Adam Magazine on the Crazy Years

Looting, killing and raping -- by twisting their words they call it "empire"; and wherever they have created a wilderness they call it "peace" -- Tacitus

Monday, March 31

Woops.

Argument "Know your enemy and know yourself, and in a hundred battles you will never be in danger" – another timeless aphorism from General Sun-Tzu, in fourth-century BC China. The failure to anticipate the appearance of suicide bombers – hardly unknown in the Middle East – reflects a wider failure to understand Sun-Tzu's seminal observation.

A really key, crass and totally avoidable omission is the lack of Arabic speakers and translators in the combat zone. One in four soldiers has a translation guide, although few are likely to be able to use it well. If you are trying to win "hearts and minds", you have to speak the local language.

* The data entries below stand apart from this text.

(** [decode_into] never reads outside the buffer, and reads back the head and the body of a
    request whose request line holds a space. *)
Lemma decode_into_spec req :
  exists req' ok, decode_into req = Some (req', ok) /\ buffer req' = buffer req /\
    (slice_in (buffer req) (version req) -> slice_in (buffer req) (version req')) /\
    forall h b, buffer req = head_bytes h ++ b -> head_wf h -> SP ∈ request_line h -> ok = true ->
      header_fields req' = mkSlice (length (request_line h) + 2) (Z.of_nat (length (section (fields h)))) /\
      slice_text (buffer req) (body req') = b /\ (b <> [] -> start (body req') = length (head_bytes h)).
Proof.
  unfold decode_into. set (buf := buffer req). destruct (request_line_end_spec req) as (req1 & e & E & Hb & Hbound & Hver & Hagree). run E. fold buf in Hb, Hbound, Hagree.
  destruct (Z.ltb_spec e 0); [by eexists _, _|]. specialize (Hbound ltac:(done)). set (hs := Z.to_nat e).
  assert (Hat : forall h b, buf = head_bytes h ++ b -> head_wf h -> SP ∈ request_line h ->
    hs = (length (request_line h) + 2)%nat /\ text buf hs (length buf) (lines (fields h) ++ CRLF ++ b)).
  { intros h b Eb [Hl _] Hsp. unfold head_bytes in Eb. rewrite <- !app_assoc in Eb. pose proof (Hagree _ _ Eb Hl Hsp ltac:(done)). split; [lia|].
    pose proof (text_whole buf) as Ht. rewrite Eb in Ht at 3. apply text_skip, text_skip in Ht. by replace hs with (0 + length (request_line h) + length CRLF)%nat by (change (length CRLF) with 2%nat; lia). }
  pose proof (text_suffix buf hs _ eq_refl ltac:(lia)) as Hrest. destruct (empty_section_spec buf hs _ Hrest) as (emp & E2 & Hemp). run E2. destruct emp.
  - set (r := req1 <| header_fields := _ |> <| body := _ |>). assert (Hbody : body r = rest_slice buf (hs + 2)) by done. assert (Hfr : header_fields r = mkSlice hs 0) by done.
    exists r, true. split; [done|]. split; [done|]. split; [exact Hver|]. intros h b Eb Hwf Hsp _. destruct (Hat h b Eb Hwf Hsp) as [Ehs Ht]. pose proof (length_head_bytes h) as Hlh. rewrite Hbody, Hfr.
    assert (Hf : fields h = []).
    { destruct Hwf as [_ Hwf]. apply text_drop in Ht. destruct Hemp as [Hemp _]. destruct (Hemp eq_refl) as [tl Hr]. rewrite Ht in Hr. destruct (fields h) as [|l ls]; [done|].
      inversion_clear Hwf as [|? ? [Hn Hlf] _]. rewrite lines_cons, <- !app_assoc in Hr. exfalso. destruct l as [|c [|d l]]; [done| |]; pose proof LF_not_CR; [heads Hr|].
      assert (d = LF) as -> by heads Hr. apply Hlf. right. left. }
    rewrite Hf in Ht, Hlh |- *. change (lines []) with (@nil byte) in *. cbn [app length] in *. rewrite Ehs in Ht |- *. split; [done|]. pose proof (text_length _ _ _ _ Ht) as Hlt. rewrite length_app in Hlt.
    change (length CRLF) with 2%nat in Hlt. apply text_skip in Ht. change (length CRLF) with 2%nat in Ht. apply text_drop in Ht.
    unfold rest_slice, slice_text. destruct (Nat.ltb_spec (length (request_line h) + 2 + 2) (length buf)).
    + cbn [slen start]. rewrite Ht. split; [apply take_ge; lia | intros _; lia].
    + destruct b; [done | cbn in Hlt; lia].
  - rewrite (view_spec _ _ _ _ eq_refl) by lia. cbn [mbind option_bind]. rewrite take_ge by (rewrite length_drop; lia).
    destruct (memmem (drop hs buf) double_crlf) as [hl|] eqn:Em; [|by eexists _, _].
    assert (Hboth : forall r, buffer r = buf -> version r = version req1 -> header_fields r = mkSlice hs (Z.of_nat hl) ->
      body r = (if (hl + hs + 4 =? length buf)%nat then empty_slice else mkSlice (hs + hl + 4) (Z.of_nat (length buf) - Z.of_nat (hs + hl + 4))) ->
      exists req' ok, Some (r, true) = Some (req', ok) /\ buffer req' = buf /\ (slice_in buf (version req) -> slice_in buf (version req')) /\ forall h b, buf = head_bytes h ++ b -> head_wf h -> SP ∈ request_line h -> ok = true ->
        header_fields req' = mkSlice (length (request_line h) + 2) (Z.of_nat (length (section (fields h)))) /\ slice_text buf (body req') = b /\ (b <> [] -> start (body req') = length (head_bytes h))).
    { intros r Hbr Hvr Hfr Hbody. eexists _, _. split; [done|]. split; [done|]. split; [rewrite Hvr; exact Hver|]. intros h b Eb Hwf Hsp _. destruct (Hat h b Eb Hwf Hsp) as [Ehs Ht]. pose proof (length_head_bytes h) as Hlh.
      pose proof (text_drop _ _ _ Ht) as Ed. rewrite Ed in Em, Hemp. destruct (decide (fields h = [])) as [Hf|Hf]; [exfalso; destruct Hemp as [_ Hemp]; rewrite Hf in Hemp; by specialize (Hemp (ex_intro _ b eq_refl))|].
      rewrite (memmem_lines _ _ (proj2 Hwf) Hf) in Em. injection Em as <-. rewrite Hfr, Ehs, section_length. split; [done|].
      assert (Hl2 : (2 <= length (lines (fields h)))%nat) by (destruct (fields h) as [|l ls]; [done|]; rewrite lines_cons, !length_app; change (length CRLF) with 2%nat; lia).
      pose proof (text_length _ _ _ _ Ht) as Hlt. rewrite !length_app in Hlt. change (length CRLF) with 2%nat in *. apply text_skip, text_skip, text_drop in Ht. change (length CRLF) with 2%nat in Ht.
      rewrite Hbody. unfold slice_text. destruct (Nat.eqb_spec (length (lines (fields h)) - 2 + hs + 4) (length buf)).
      + cbn [slen start]. destruct b; [done | cbn in Hlt; lia].
      + cbn [slen start]. replace (hs + (length (lines (fields h)) - 2) + 4)%nat with (hs + length (lines (fields h)) + 2)%nat by lia. rewrite Ht. split; [apply take_ge; lia | intros _; lia]. }
    destruct (hl + hs + 4 =? length buf)%nat eqn:El; by apply Hboth.
Qed.

(** ** Walking the field lines *)

Section Lines.
Context (buf name b : list byte) (Hname : name <> []).

Definition section_stop (pos : nat) (ls : list (list byte)) : Z := Z.of_nat pos + Z.of_nat (length (lines ls)) - 2.

(** A round of the walk over [l] and the lines behind it: it is taken unless [l] is too
    short to be any field. *)
Lemma section_round pos l ls :
  text buf pos (length buf) (lines (l :: ls) ++ CRLF ++ b) -> line_wf l -> Forall line_wf ls ->
  if Z.of_nat pos <=? section_stop pos (l :: ls) - 2 then
    (t ← view buf pos (Z.to_nat (section_stop pos (l :: ls) + 2 - Z.of_nat pos)); Some (find_byte LF t)) = Some (Some (S (length l))) /\
    field_line_len buf pos (S (length l)) = Some (length l) /\ (length l <=? 0)%nat = false /\
    text buf pos (pos + length l) l /\ text buf (pos + S (length l) + 1) (length buf) (lines ls ++ CRLF ++ b) /\
    section_stop pos (l :: ls) = section_stop (pos + S (length l) + 1) ls
  else ls = [] /\ field name l = NoField.
Proof.
  intros Ht [Hn Hl] Hls. unfold section_stop.
  assert (El : length (lines (l :: ls)) = (length l + 2 + length (lines ls))%nat) by (rewrite lines_cons, !length_app; cbn; lia).
  assert (Hl0 : length l <> O) by (by destruct l). destruct (Z.leb_spec (Z.of_nat pos) (Z.of_nat pos + Z.of_nat (length (lines (l :: ls))) - 2 - 2)).
  - replace (Z.to_nat (Z.of_nat pos + Z.of_nat (length (lines (l :: ls))) - 2 + 2 - Z.of_nat pos)) with (length (lines (l :: ls))) by lia.
    rewrite (text_view _ _ _ _ _ Ht). cbn [mbind option_bind]. rewrite lines_cons at 1. rewrite lines_cons, <- !app_assoc in Ht.
    destruct (blank_line_line _ _ _ _ Ht Hn Hl) as (_ & _ & E3 & Ht' & Hline). split; [|split; [|split; [|split; [|split]]]].
    + replace (l ++ CRLF ++ lines ls) with ((l ++ [CR]) ++ LF :: lines ls) by (by rewrite <- app_assoc). rewrite find_byte_app, length_app; [cbn [length]; do 2 f_equal; lia|].
      apply not_elem_of_app. split; [done|]. apply not_elem_of_cons. split; [apply LF_not_CR | apply not_elem_of_nil].
    + unfold field_line_len. run E3. done.
    + by apply Nat.leb_gt; lia.
    + done.
    + by replace (pos + S (length l) + 1)%nat with (pos + length l + 2)%nat by lia.
    + lia.
  - destruct ls as [|l2 ls].
    + split; [done|]. unfold field. destruct (ci_eq _ name); [|done]. assert (length name <> O) by (by destruct name). by rewrite drop_ge by (change (length (lines [])) with O in El; lia).
    + exfalso. inversion_clear Hls as [|? ? [Hn2 _] _]. assert (2 < length (lines (l2 :: ls)))%nat by (rewrite lines_cons, !length_app; destruct l2; [done | cbn; lia]). lia.
Qed.

Definition is_value (r : option Slice) (v : option (list byte)) : Prop :=
  match v with
  | None => r = None
  | Some v => exists s, r = Some (mkSlice s (Z.of_nat (length v))) /\ take (length v) (drop s buf) = v /\ (s + length v <= length buf)%nat
  end.

Lemma line_value_eq pos n :
  line_value name buf pos n = (v ← line_header_value buf pos n name; Some (match v with Some s => if 0 <=? slen s then Some s else None | None => None end)).
Proof. done. Qed.

Lemma header_loop ls : Forall line_wf ls -> forall rounds pos,
  text buf pos (length buf) (lines ls ++ CRLF ++ b) -> (length (lines ls) < rounds)%nat ->
  exists r, section_loop rounds (line_value name) buf (section_stop pos ls) pos = Some r /\ is_value r (head (values name ls)).
Proof.
  induction 1 as [|l ls Hl Hls IH]; intros rounds pos Ht Hr; (destruct rounds as [|rounds]; [lia|]); cbn [section_loop].
  { unfold section_stop. change (lines []) with (@nil byte). cbn [length]. rewrite (proj2 (Z.leb_gt _ _)) by lia. by exists None. }
  assert (El : length (lines (l :: ls)) = (length l + 2 + length (lines ls))%nat) by (rewrite lines_cons, !length_app; cbn; lia).
  pose proof (section_round pos l ls Ht Hl Hls) as H. destruct (_ <=? _); [|destruct H as [-> Hf]; exists None; split; [done|]; unfold values; cbn; by rewrite Hf].
  destruct H as (E1 & E2 & E3 & Hline & Ht' & Estop). destruct (view buf pos _) as [t|]; [|done]. cbn [mbind option_bind] in E1 |- *. injection E1 as ->.
  run E2. rewrite E3, (line_value_eq pos). destruct Hline as [Hline Hb]. replace (pos + length l - pos)%nat with (length l) in Hline by lia.
  pose proof (line_header_value_spec buf pos (length l) name l Hline ltac:(lia)) as Hv. unfold values. cbn [omap list_omap]. fold (values name ls).
  destruct (field name l) as [| |v]; cbn [field_at] in Hv.
  - run Hv. rewrite Estop. apply (IH rounds _ Ht'). lia.
  - run Hv. cbn [slen]. change (0 <=? -1) with false. cbn match. rewrite Estop. apply (IH rounds _ Ht'). lia.
  - destruct Hv as (s & Hv & Htk & Hs). run Hv. cbn [slen]. rewrite (proj2 (Z.leb_le _ _)) by lia. eexists. split; [done|]. cbn [head]. exists s. split; [done|]. split; [done | lia].
Qed.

The Americans showed their arrogance early on by referring to the proposed operation as a "crusade". But this war has clearly been in the offing for years and planned for months. It would not have been hard to pick one smart officer or NCO from each platoon and put them on a two-month Arabic course. Compared with the cost of weaponry, that would have been a negligible cost. In the Second World War, all the combatants had plenty of people who spoke their opponents' languages and spent months or even, in the case of the Japanese, years training translators and interpreters. Has the conceit of the English-speaking world really reached such dizzying heights?